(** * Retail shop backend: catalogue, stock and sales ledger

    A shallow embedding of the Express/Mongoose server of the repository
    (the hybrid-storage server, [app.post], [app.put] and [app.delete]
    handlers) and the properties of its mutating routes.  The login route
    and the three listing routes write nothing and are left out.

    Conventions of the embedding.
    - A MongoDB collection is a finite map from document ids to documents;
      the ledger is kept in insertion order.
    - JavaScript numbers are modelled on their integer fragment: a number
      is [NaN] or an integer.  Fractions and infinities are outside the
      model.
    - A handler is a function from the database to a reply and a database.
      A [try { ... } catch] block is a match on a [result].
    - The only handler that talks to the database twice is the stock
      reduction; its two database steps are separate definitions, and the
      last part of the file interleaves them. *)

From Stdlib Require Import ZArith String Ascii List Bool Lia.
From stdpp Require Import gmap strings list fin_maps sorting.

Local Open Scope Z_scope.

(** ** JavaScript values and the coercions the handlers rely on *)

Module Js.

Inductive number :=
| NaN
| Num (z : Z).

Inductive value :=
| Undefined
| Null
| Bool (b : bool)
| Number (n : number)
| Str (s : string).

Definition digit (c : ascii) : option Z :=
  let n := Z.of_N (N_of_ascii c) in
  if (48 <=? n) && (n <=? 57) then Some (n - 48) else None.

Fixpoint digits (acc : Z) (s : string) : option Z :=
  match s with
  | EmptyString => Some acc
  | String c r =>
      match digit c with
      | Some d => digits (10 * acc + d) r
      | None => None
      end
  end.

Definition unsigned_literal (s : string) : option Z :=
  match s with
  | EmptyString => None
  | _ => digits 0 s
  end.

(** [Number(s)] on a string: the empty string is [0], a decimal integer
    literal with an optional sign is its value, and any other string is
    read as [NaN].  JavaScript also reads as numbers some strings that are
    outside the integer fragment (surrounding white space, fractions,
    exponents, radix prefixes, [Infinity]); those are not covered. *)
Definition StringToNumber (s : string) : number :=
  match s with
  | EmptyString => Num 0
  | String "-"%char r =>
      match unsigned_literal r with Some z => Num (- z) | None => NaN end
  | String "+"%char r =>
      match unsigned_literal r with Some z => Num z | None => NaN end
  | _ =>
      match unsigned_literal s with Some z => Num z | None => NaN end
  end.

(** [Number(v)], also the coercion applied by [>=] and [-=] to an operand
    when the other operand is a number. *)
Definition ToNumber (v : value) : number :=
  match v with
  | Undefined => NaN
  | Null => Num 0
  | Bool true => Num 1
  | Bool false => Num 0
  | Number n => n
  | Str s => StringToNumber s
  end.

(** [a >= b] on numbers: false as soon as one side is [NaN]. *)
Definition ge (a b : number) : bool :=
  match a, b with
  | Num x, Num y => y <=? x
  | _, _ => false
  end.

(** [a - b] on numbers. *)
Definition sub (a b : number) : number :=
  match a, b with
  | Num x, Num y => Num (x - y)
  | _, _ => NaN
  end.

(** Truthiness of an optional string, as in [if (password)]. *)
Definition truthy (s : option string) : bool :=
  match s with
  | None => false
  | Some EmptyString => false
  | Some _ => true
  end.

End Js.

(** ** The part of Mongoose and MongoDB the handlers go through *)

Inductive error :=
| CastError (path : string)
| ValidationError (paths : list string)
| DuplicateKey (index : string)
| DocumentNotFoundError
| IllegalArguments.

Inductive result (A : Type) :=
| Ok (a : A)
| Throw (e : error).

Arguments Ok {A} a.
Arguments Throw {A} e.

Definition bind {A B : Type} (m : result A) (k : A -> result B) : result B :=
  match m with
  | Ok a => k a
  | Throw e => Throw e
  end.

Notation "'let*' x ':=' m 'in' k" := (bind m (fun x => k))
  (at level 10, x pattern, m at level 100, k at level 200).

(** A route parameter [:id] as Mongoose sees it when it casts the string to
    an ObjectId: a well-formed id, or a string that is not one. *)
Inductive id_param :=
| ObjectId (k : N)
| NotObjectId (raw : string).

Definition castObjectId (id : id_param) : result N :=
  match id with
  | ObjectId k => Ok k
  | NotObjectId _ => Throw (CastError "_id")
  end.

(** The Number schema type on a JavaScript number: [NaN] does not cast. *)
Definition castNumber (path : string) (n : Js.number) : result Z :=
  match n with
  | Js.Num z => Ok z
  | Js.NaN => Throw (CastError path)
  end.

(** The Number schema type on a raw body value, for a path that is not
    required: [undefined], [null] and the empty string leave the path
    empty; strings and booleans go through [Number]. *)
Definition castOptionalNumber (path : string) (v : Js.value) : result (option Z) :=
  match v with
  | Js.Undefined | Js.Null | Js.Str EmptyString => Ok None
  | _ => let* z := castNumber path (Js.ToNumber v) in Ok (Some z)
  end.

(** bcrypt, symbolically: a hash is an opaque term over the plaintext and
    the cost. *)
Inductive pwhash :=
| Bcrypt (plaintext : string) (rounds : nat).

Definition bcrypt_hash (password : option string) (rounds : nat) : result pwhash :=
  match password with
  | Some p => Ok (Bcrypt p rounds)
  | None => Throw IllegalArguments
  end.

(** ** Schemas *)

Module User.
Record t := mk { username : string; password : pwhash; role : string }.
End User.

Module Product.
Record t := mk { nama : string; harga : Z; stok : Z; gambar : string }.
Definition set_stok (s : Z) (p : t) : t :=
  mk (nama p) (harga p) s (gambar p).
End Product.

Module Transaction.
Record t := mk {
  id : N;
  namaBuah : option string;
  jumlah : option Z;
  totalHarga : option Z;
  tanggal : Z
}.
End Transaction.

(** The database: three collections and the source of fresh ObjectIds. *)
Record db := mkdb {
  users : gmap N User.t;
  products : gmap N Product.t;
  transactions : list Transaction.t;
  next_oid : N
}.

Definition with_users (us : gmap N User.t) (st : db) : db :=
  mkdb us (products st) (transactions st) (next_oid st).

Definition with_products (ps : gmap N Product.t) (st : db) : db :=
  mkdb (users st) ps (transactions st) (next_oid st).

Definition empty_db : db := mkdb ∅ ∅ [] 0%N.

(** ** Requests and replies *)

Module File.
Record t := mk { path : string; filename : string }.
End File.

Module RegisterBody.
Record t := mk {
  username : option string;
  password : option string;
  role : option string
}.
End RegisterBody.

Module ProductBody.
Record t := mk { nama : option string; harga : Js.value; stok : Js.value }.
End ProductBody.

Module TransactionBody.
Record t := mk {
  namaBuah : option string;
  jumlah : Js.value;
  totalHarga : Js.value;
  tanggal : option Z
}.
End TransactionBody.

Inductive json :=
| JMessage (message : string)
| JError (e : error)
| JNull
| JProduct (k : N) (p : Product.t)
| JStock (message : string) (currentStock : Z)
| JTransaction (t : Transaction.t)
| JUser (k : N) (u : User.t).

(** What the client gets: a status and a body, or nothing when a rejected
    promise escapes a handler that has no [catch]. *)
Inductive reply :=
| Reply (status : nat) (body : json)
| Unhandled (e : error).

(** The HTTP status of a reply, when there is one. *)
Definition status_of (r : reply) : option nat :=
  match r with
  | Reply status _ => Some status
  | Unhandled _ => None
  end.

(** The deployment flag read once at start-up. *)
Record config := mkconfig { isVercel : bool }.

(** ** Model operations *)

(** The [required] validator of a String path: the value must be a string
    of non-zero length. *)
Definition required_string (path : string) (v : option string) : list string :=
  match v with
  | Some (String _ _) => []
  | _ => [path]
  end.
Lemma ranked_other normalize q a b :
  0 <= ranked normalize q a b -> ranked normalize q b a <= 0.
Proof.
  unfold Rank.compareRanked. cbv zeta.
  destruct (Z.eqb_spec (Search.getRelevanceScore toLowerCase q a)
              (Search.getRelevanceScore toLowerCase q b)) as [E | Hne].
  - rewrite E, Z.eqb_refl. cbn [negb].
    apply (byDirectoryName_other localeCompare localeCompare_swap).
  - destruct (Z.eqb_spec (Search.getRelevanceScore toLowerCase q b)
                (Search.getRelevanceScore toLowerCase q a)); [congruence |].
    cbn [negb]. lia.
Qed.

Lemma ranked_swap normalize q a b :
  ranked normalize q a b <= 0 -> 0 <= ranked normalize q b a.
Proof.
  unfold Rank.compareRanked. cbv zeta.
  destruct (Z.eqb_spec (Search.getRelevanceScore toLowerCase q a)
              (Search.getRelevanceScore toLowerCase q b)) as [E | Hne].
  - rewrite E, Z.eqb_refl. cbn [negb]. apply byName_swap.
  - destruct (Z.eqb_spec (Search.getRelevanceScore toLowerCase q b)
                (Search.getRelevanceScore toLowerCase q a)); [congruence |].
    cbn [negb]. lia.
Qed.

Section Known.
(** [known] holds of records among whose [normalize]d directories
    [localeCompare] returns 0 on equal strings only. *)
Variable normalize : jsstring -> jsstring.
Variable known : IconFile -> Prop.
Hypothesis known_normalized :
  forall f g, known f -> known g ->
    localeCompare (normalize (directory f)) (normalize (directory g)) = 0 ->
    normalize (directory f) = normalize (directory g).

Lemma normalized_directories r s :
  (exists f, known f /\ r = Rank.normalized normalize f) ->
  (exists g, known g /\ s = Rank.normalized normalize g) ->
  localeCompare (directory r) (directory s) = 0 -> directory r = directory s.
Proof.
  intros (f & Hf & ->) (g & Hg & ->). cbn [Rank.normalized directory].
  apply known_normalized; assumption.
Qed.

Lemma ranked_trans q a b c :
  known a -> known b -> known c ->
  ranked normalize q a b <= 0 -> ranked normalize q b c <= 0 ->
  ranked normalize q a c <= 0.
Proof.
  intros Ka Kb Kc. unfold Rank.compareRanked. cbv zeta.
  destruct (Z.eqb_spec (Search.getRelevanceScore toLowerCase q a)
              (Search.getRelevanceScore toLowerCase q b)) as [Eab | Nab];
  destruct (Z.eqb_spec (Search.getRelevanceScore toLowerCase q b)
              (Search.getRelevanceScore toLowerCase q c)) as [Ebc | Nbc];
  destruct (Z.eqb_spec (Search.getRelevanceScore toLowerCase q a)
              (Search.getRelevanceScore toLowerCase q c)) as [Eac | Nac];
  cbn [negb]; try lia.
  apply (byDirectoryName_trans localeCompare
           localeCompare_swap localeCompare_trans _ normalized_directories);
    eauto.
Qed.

******

REQUIRED WORK. Over the whole listing above, give the number of lines in which "database" occurs, and no other words.

EXPECTED ANSWER. 4